I could go on and on about this group of friends and the challenges they’ve faced, but that’s not how they define themselves. They are constantly reinventing themselves and finding new passions to pursue in spite of their difficulties.

Our 84-year old friend who has Parkinson’s will be going on a West Coast road trip next week to visit with four students he mentored through law school. His wife, who is in her second term as mayor, will be going to Japan to strengthen business relationships and hopefully bring more jobs to our community. Our quiet-spoken, 80 year-old friend Hazel just received a grant to do a Story Corps project at the Museum of Mental Health, which she founded two years ago. One friend is a retired doctor. His wife is a retired nurse. They both volunteer at the free medical clinic. One friend launched a successful photography business after a late-age divorce, and another developed a nation-wide campaign to end the death penalty.
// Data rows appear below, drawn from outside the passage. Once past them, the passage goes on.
(* ===== verification/VvpVector2.v ===== *)
(** [vvp_vector2_t] ([vvp/vvp_net.h], [vvp/vvp_net.cc]): the two-valued vector of the
    wide arithmetic of the runtime, an array of words of its own (the code has no short
    form here).  [None] is a failed [assert] or, in [div_mod], the exit on a zero
    divisor; the loops of [div_mod] and the recursion of [pow] run on fuel that the
    theorems show to be enough. *)
From S2P Require Import Prelude MachineWord VvpBit VvpVector4 VvpSlice WordArith VvpArith.

(** * Data and construction *)

(** [vec_] and [wid_]; [trim] lowers [wid_] without touching the array. *)
Record vvp_vector2_t := mkVec2 { vec : list Z; wid : nat }.

(** The default constructor, which is also the NaN. *)
Definition vec2_nil : vvp_vector2_t := mkVec2 [] 0.

(** [vvp_vector2_t(unsigned long v, unsigned wid)]; [v] is not cut to the width. *)
Definition vec2_of_long (v : Z) (wid : nat) : vvp_vector2_t :=
  mkVec2 (<[0%nat := v]> (replicate (words_for wid) 0)) wid.

(** [vvp_vector2_t(fill_t fill, unsigned wid)]. *)
Definition vec2_fill (fill : bool) (wid : nat) : vvp_vector2_t :=
  mkVec2 (replicate (words_for wid) (if fill then wones else 0)) wid.

(** [value(idx)]. *)
Definition vec2_value (v : vvp_vector2_t) (idx : nat) : Z :=
  if (wid v <=? idx)%nat then 0
  else if negb (Z.land (word (vec v) (idx / W)) (wshl 1 (idx mod W)) =? 0) then 1 else 0.

(** [value4(idx)]. *)
Definition value4 (v : vvp_vector2_t) (idx : nat) : vvp_bit4_t :=
  if negb (vec2_value v idx =? 0) then BIT4_1 else BIT4_0.

(** [vvp_vector2_t(that, base, wid)], also [subvalue]: the array comes from [new] and is
    only ORed into, so its contents [fresh] are an argument. *)
Definition vec2_subrange (fresh : list Z) (that : vvp_vector2_t) (base wid : nat) : vvp_vector2_t :=
  mkVec2 (for_upto wid (fun idx a =>
    if vec2_value that (base + idx) =? 0 then a
    else <[(idx / W)%nat := Z.lor (word a (idx / W)) (wshl 1 (idx mod W))]> a) fresh) wid.

(** [copy_from_that_(const vvp_vector4_t&)]. *)
Definition copy_from_vec4 (that : vvp_vector4_t) : vvp_vector2_t :=
  if (words_for (size that) =? 0)%nat then vec2_nil
  else mkVec2 (default [] (subarray that 0 (size that) true)) (size that).

(** [vvp_vector2_t(const vvp_vector4_t&, bool enable_NaN)]. *)
Definition vec2_of_vec4 (that : vvp_vector4_t) (enable_NaN : bool) : vvp_vector2_t :=
  if enable_NaN && has_xz that then vec2_nil else copy_from_vec4 that.

(** [copy_from_that_(const vvp_vector2_t&)]: the copy constructor and assignment. *)
Definition copy_from_vec2 (that : vvp_vector2_t) : vvp_vector2_t :=
  if (words_for (wid that) =? 0)%nat then vec2_nil
  else mkVec2 (for_upto (words_for (wid that)) (fun idx a => <[idx := word (vec that) idx]> a)
                 (replicate (words_for (wid that)) 0)) (wid that).

(** [vvp_vector2_t(that, newsize)]. *)
Definition vec2_resize (that : vvp_vector2_t) (newsize : nat) : vvp_vector2_t :=
  if (newsize =? 0)%nat then vec2_nil
  else mkVec2 (for_upto (words_for newsize) (fun idx a =>
         <[idx := if (idx <? words_for (wid that))%nat then word (vec that) idx else 0]> a)
         (replicate (words_for newsize) 0)) newsize.

(** * Shifts *)

Definition zero_words (n : nat) (a : list Z) : list Z := for_upto n (fun idx a => <[idx := 0]> a) a.

(** [operator <<=]: the whole words, from the top down. *)
Definition shl_words (words wshift : nat) (a : list Z) : list Z :=
  zero_words wshift
    (for_upto (words - wshift) (fun idx a =>
       <[(words - idx - 1)%nat := word a (words - idx - 1 - wshift)]> a) a).

(** The bits within the words, from the bottom up. *)
Definition shl_bits (words oshift : nat) (a : list Z) : list Z :=
  fst (for_upto words (fun idx s => let '(a, pad) := s in
    let next_pad := wshr (word a idx) (W - oshift) in
    (<[idx := Z.lor (wshl (word a idx) oshift) pad]> a, next_pad)) (a, 0)).

(** [mask = -1UL >> (BITS_PER_WORD - wid_%BITS_PER_WORD)]; the shift count is 64, which
    the machine takes as 0, when the width is a multiple of 64. *)
Definition tail_mask (wid : nat) : Z := wshr wones (W - wid mod W).

Definition clean_tail (wid : nat) (a : list Z) : list Z :=
  let k := (words_for wid - 1)%nat in <[k := Z.land (word a k) (tail_mask wid)]> a.

Definition vec2_shl (v : vvp_vector2_t) (shift : nat) : vvp_vector2_t :=
  if (wid v =? 0)%nat then v else
  let words := words_for (wid v) in
  let wshift := (shift / W)%nat in
  let oshift := (shift mod W)%nat in
  if (words <=? wshift)%nat then mkVec2 (zero_words words (vec v)) (wid v) else
  let a := if (0 <? wshift)%nat then shl_words words wshift (vec v) else vec v in
  let a := if negb (oshift =? 0)%nat then clean_tail (wid v) (shl_bits words oshift a) else a in
  mkVec2 a (wid v).

(** [operator >>=]: the whole words, from the bottom up. *)
Definition shr_words (words wshift : nat) (a : list Z) : list Z :=
  for_upto wshift (fun idx a => <[(words - wshift + idx)%nat := 0]> a)
    (for_upto (words - wshift) (fun idx a => <[idx := word a (idx + wshift)]> a) a).

(** The bits within the words, from the top down. *)
Definition shr_bits (words oshift : nat) (a : list Z) : list Z :=
  fst (for_upto words (fun t s => let '(a, pad) := s in
    let idx := (words - t)%nat in
    let new_pad := wshl (word a (idx - 1)) (W - oshift) in
    (<[(idx - 1)%nat := Z.lor pad (wshr (word a (idx - 1)) oshift)]> a, new_pad)) (a, 0)).

(** The cleanup: whole words while [mask_shift >= 64], then a mask; [None] is the
    [assert(use_words > 0)], also for a whole word below the array. *)
Fixpoint clear_top (fuel use_words mask_shift : nat) (a : list Z) : option (list Z) :=
  match fuel with
  | O => Some a
  | S f =>
      if (W <=? mask_shift)%nat then
        if (0 <? use_words)%nat
        then clear_top f (use_words - 1) (mask_shift - W) (<[(use_words - 1)%nat := 0]> a)
        else None
      else if (0 <? mask_shift)%nat then
        if (0 <? use_words)%nat
        then Some (<[(use_words - 1)%nat := Z.land (word a (use_words - 1)) (wshr wones mask_shift)]> a)
        else None
      else Some a
  end.

Definition vec2_shr (v : vvp_vector2_t) (shift : nat) : option vvp_vector2_t :=
  if (wid v =? 0)%nat then Some v else
  let words := words_for (wid v) in
  let wshift := (shift / W)%nat in
  let oshift := (shift mod W)%nat in
  if (words <=? wshift)%nat then Some (mkVec2 (zero_words words (vec v)) (wid v)) else
  let a := if (0 <? wshift)%nat then shr_words words wshift (vec v) else vec v in
  a ← (if (0 <? oshift)%nat then
         let mask_shift := ((W - wid v mod W) mod W + oshift)%nat in
         clear_top (mask_shift + 1) words mask_shift (shr_bits words oshift a)
       else Some a);
  Some (mkVec2 a (wid v)).

(** * Addition, subtraction, negation *)

(** The word loop of [+=] and [-=]. *)
Definition carry_words (operand : Z -> Z) (carry : Z) (words : nat) (a b : list Z) : list Z :=
  fst (for_upto words (fun idx => carry_step add_carry idx (operand (word b idx))) (a, carry)).

Definition vec2_add (v that : vvp_vector2_t) : option vvp_vector2_t :=
  if (wid v =? wid that)%nat then
    Some (if (wid v =? 0)%nat then v
          else mkVec2 (clean_tail (wid v)
                 (carry_words (fun w => w) 0 (words_for (wid v)) (vec v) (vec that))) (wid v))
  else None.

Definition vec2_sub (v that : vvp_vector2_t) : option vvp_vector2_t :=
  if (wid v =? wid that)%nat then
    Some (if (wid v =? 0)%nat then v
          else mkVec2 (carry_words wnot 1 (words_for (wid v)) (vec v) (vec that)) (wid v))
  else None.

Definition vec2_neg (that : vvp_vector2_t) : option vvp_vector2_t :=
  let neg := copy_from_vec2 that in
  if (wid neg =? 0)%nat then Some neg else
  let neg := mkVec2 (for_upto (words_for (wid neg)) (fun idx a => <[idx := wnot (word a idx)]> a) (vec neg))
                    (wid neg) in
  vec2_add neg (vec2_of_long 1 (wid neg)).

(** * Trimming, bits *)

(** The loop of [trim]; each iteration lowers the width. *)
Fixpoint trim_loop (fuel : nat) (v : vvp_vector2_t) : vvp_vector2_t :=
  match fuel with
  | O => v
  | S f =>
      if (vec2_value v (wid v - 1) =? 0) && (1 <? wid v)%nat
      then trim_loop f (mkVec2 (vec v) (wid v - 1)) else v
  end.
Definition trim (v : vvp_vector2_t) : vvp_vector2_t := trim_loop (wid v) v.
(* ===== verification/VvpCompare.v ===== *)
(** The magnitude comparisons of [vvp_vector4_t] ([compare_gtge] and
    [compare_gtge_signed] of [vvp/vvp_net.cc]). *)
From S2P Require Import Prelude MachineWord VvpBit VvpVector4 VvpArith.

(** * Definitions *)

(** The loop over the bits of the longer operand above the other: is one of them 1? *)
Fixpoint one_above (v : vvp_vector4_t) (idx stop : nat) : bool :=
  match idx with
  | O => false
  | S i => if (stop <? idx)%nat
           then if bit4_eqb (value v i) BIT4_1 then true else one_above v i stop
           else false
  end.

(** The loop over the common bits, from [idx-1] down. *)
Fixpoint gtge_loop (lef rig : vvp_vector4_t) (idx : nat) (out_if_equal : vvp_bit4_t) : vvp_bit4_t :=
  match idx with
  | O => out_if_equal
  | S i =>
      let lv := value lef i in
      let rv := value rig i in
      if bit4_eqb lv rv then gtge_loop lef rig i out_if_equal
      else if bit4_eqb lv BIT4_1 then BIT4_1 else BIT4_0
  end.

Definition compare_gtge (lef rig : vvp_vector4_t) (out_if_equal : vvp_bit4_t) : vvp_bit4_t :=
  let min_size := if (size rig <? size lef)%nat then size rig else size lef in
  if (min_size =? 0)%nat then BIT4_X else
  if has_xz lef then BIT4_X else
  if has_xz rig then BIT4_X else
  if one_above lef (size lef) (size rig) then BIT4_1 else
  if one_above rig (size rig) (size lef) then BIT4_0 else
  gtge_loop lef rig min_size out_if_equal.

(** [None] is the [assert] on the sizes; on empty vectors the sign index wraps around
    and [value] gives X. *)
Definition compare_gtge_signed (a b : vvp_vector4_t) (out_if_equal : vvp_bit4_t) : option vvp_bit4_t :=
  if (size a =? size b)%nat then
    let a_sign := value a (size a - 1) in
    let b_sign := value b (size a - 1) in
    Some (
      if bit4_is_xz a_sign then BIT4_X else
      if bit4_is_xz b_sign then BIT4_X else
      if bit4_eqb a_sign b_sign then compare_gtge a b out_if_equal else
      if has_xz a then BIT4_X else
      if has_xz b then BIT4_X else
      if bit4_eqb a_sign BIT4_0 then BIT4_1 else BIT4_0)
  else None.

(** * Specification *)

Definition gtge_result (x y : Z) (out_if_equal : vvp_bit4_t) : vvp_bit4_t :=
  if y <? x then BIT4_1 else if x <? y then BIT4_0 else out_if_equal.

(** The two's complement reading of a vector. *)
Definition vec_S (v : vvp_vector4_t) : Z :=
  vec_Z v - (if bit4_eqb (value v (size v - 1)) BIT4_1 then 2 ^ Z.of_nat (size v) else 0).

Lemma bit_sum_S_lt f n m : (n <= m)%nat -> bit_sum f n <= bit_sum f m.
Proof.
  intros H. replace m with (n + (m - n))%nat by lia. rewrite bit_sum_split.
  pose proof (bit_sum_bound (fun i => f (n + i)%nat) (m - n)).
  pose proof (Z.pow_nonneg 2 (Z.of_nat n) ltac:(lia)). nia.
Qed.

Lemma one_above_spec v idx stop :
  (stop <= idx)%nat ->
  if one_above v idx stop then 2 ^ Z.of_nat stop <= bit_sum (value v) idx
  else bit_sum (value v) idx = bit_sum (value v) stop.
Proof.
  intros H. induction idx as [|i IH]; cbn [one_above].
  - by replace stop with 0%nat by lia.
  - destruct (Nat.ltb_spec stop (S i)) as [Hs|Hs].
    2:{ by replace stop with (S i) by lia. }
    cbn [bit_sum]. unfold bit1. destruct (bit4_eqb (value v i) BIT4_1).
    + pose proof (bit_sum_bound (value v) i). pose proof (Z.pow_le_mono_r 2 (Z.of_nat stop) (Z.of_nat i)). lia.
    + specialize (IH ltac:(lia)). rewrite Z.mul_0_r, Z.add_0_r. exact IH.
Qed.

Lemma gtge_loop_spec lef rig idx e :
  (forall i, (i < idx)%nat -> bit4_is_xz (value lef i) = false /\ bit4_is_xz (value rig i) = false) ->
  gtge_loop lef rig idx e = gtge_result (bit_sum (value lef) idx) (bit_sum (value rig) idx) e.
Proof.
  intros H. induction idx as [|i IH]; [by unfold gtge_result|]. cbn [gtge_loop bit_sum].
  destruct (H i ltac:(lia)) as [Hl Hr]. specialize (IH ltac:(intros; apply H; lia)).
  pose proof (bit_sum_bound (value lef) i). pose proof (bit_sum_bound (value rig) i).
  assert (HS : forall x y z, gtge_result (x + z) (y + z) e = gtge_result x y e).
  { intros x y z. unfold gtge_result. by repeat case_cmp; try lia. }
  unfold bit1. destruct (value lef i) eqn:El, (value rig i) eqn:Er; try done; cbn [bit4_eqb]; simpl;
    rewrite ?HS; try exact IH; unfold gtge_result; repeat case_cmp; (done || lia).
Qed.

Lemma has_xz_known v : wf4 v -> (0 < size v)%nat -> has_xz v = false <-> known v.
Proof.
  intros Hv Hp. pose proof (has_xz_spec v Hv Hp) as HX. split.
  - intros E i Hi. destruct (bit4_is_xz (value v i)) eqn:Eb; [|done].
    assert (has_xz v = true) by (apply HX; eauto). congruence.
  - intros Hk. destruct (has_xz v); [|done].
    destruct (proj1 HX eq_refl) as (i & Hi & E). specialize (Hk i Hi). congruence.
Qed.

Lemma compare_gtge_known lef rig e :
  wf4 lef -> wf4 rig -> (0 < size lef)%nat -> (0 < size rig)%nat -> known lef -> known rig ->
  compare_gtge lef rig e = gtge_result (vec_Z lef) (vec_Z rig) e.
Proof.
  intros Hl Hr Pl Pr Kl Kr. unfold compare_gtge. rewrite !vec_Z_sum by done.
  rewrite (proj2 (has_xz_known lef Hl Pl) Kl), (proj2 (has_xz_known rig Hr Pr) Kr).
  set (m := if (size rig <? size lef)%nat then size rig else size lef).
  assert (Hm : (0 < m <= size lef /\ m <= size rig)%nat) by (unfold m; case_cmp; lia).
  rewrite (proj2 (Nat.eqb_neq m 0)) by lia.
  assert (HG : gtge_loop lef rig m e = gtge_result (bit_sum (value lef) m) (bit_sum (value rig) m) e).
  { apply gtge_loop_spec. intros i Hi. split; [apply Kl|apply Kr]; lia. }
  pose proof (one_above_spec lef (size lef) (size rig)) as HL.
  pose proof (one_above_spec rig (size rig) (size lef)) as HR.
  destruct (Nat.le_gt_cases (size lef) (size rig)) as [Hc|Hc].
  - assert (m = size lef) as Em by (unfold m; case_cmp; lia).
    assert (one_above lef (size lef) (size rig) = false) as ->.
    { destruct (size lef); [done|]. cbn [one_above]. by rewrite (proj2 (Nat.ltb_ge _ _)) by lia. }
    specialize (HR Hc). pose proof (bit_sum_bound (value lef) (size lef)). destruct (one_above rig _ _).
    + unfold gtge_result. repeat case_cmp; (done || lia).
    + rewrite HG, Em, HR. done.
  - assert (m = size rig) as Em by (unfold m; case_cmp; lia).
    specialize (HL ltac:(lia)). pose proof (bit_sum_bound (value rig) (size rig)).
    destruct (one_above lef _ _).
    + unfold gtge_result. repeat case_cmp; (done || lia).
    + assert (one_above rig (size rig) (size lef) = false) as ->.
      { destruct (size rig); [done|]. cbn [one_above]. by rewrite (proj2 (Nat.ltb_ge _ _)) by lia. }
      rewrite HG, Em, HL. done.
Qed.

Lemma compare_gtge_unknown lef rig e :
  wf4 lef -> wf4 rig -> (0 < size lef)%nat -> (0 < size rig)%nat -> ~ (known lef /\ known rig) ->
  compare_gtge lef rig e = BIT4_X.
Proof.
  intros Hl Hr Pl Pr Hn. unfold compare_gtge. rewrite (proj2 (Nat.eqb_neq _ 0)) by (case_cmp; lia).
  pose proof (has_xz_known lef Hl Pl). pose proof (has_xz_known rig Hr Pr).
  destruct (has_xz lef); [done|]. destruct (has_xz rig); [done|]. tauto.
Qed.

Lemma vec_S_sign v :
  wf4 v -> known v -> (0 < size v)%nat ->
  vec_S v = vec_Z v - (if 2 ^ Z.of_nat (size v - 1) <=? vec_Z v then 2 ^ Z.of_nat (size v) else 0).
Proof.
  intros Hv Hk Hp. unfold vec_S. rewrite vec_Z_sum by done.
  replace (bit_sum (value v) (size v)) with
    (bit_sum (value v) (size v - 1) + 2 ^ Z.of_nat (size v - 1) * bit1 (value v (size v - 1))).
  2:{ replace (size v) with (S (size v - 1)) at 4 by lia. done. }
  pose proof (bit_sum_bound (value v) (size v - 1)). unfold bit1.
  destruct (bit4_eqb _ _); case_cmp; lia.
Qed.

Lemma compare_gtge_signed_known a b e :
  wf4 a -> wf4 b -> size a = size b -> (0 < size a)%nat -> known a -> known b ->
  compare_gtge_signed a b e = Some (gtge_result (vec_S a) (vec_S b) e).
Proof.
  intros Ha Hb Hs Hp Ka Kb. unfold compare_gtge_signed. rewrite (proj2 (Nat.eqb_eq _ _) Hs). f_equal.
  rewrite (Ka (size a - 1)%nat), (Kb (size a - 1)%nat) by lia.
  rewrite (proj2 (has_xz_known a Ha Hp) Ka), (proj2 (has_xz_known b Hb ltac:(lia)) Kb).
  pose proof (vec_Z_range a). pose proof (vec_Z_range b). unfold vec_S. rewrite <- Hs.
  assert (HS : forall x y z, gtge_result (x - z) (y - z) e = gtge_result x y e).
  { intros x y z. unfold gtge_result. by repeat case_cmp; try lia. }
  pose proof (Ka (size a - 1)%nat ltac:(lia)). pose proof (Kb (size a - 1)%nat ltac:(lia)).
  rewrite <- Hs in *.
  destruct (value a (size a - 1)), (value b (size a - 1)); try done; cbn [bit4_eqb]; simpl;
    rewrite ?compare_gtge_known, ?HS by (done || lia); try done;
    unfold gtge_result; repeat case_cmp; (done || lia).
Qed.

Lemma compare_gtge_signed_unknown a b e :
  wf4 a -> wf4 b -> size a = size b -> (0 < size a)%nat -> ~ (known a /\ known b) ->
  compare_gtge_signed a b e = Some BIT4_X.
Proof.
  intros Ha Hb Hs Hp Hn. unfold compare_gtge_signed. rewrite (proj2 (Nat.eqb_eq _ _) Hs). f_equal.
  pose proof (has_xz_known a Ha Hp). pose proof (has_xz_known b Hb ltac:(lia)).
  destruct (bit4_is_xz _); [done|]. destruct (bit4_is_xz _); [done|].
  destruct (bit4_eqb _ _); [apply compare_gtge_unknown; (done || lia)|].
  destruct (has_xz a); [done|]. destruct (has_xz b); [done|]. tauto.
Qed.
It was a wonderful evening. I love these people, and I feel so incredibly lucky that each one is my friend. We are all aware that our time left on this earth is getting shorter and shorter, so we’re being very careful to not waste effort or energy on anything negative. It’s reassuring to think that regardless of the mistakes we’ve made or the challenges we’ve faced, that we can still have an influence on how the world will remember us by choosing how we define ourselves during this final stage of our lives.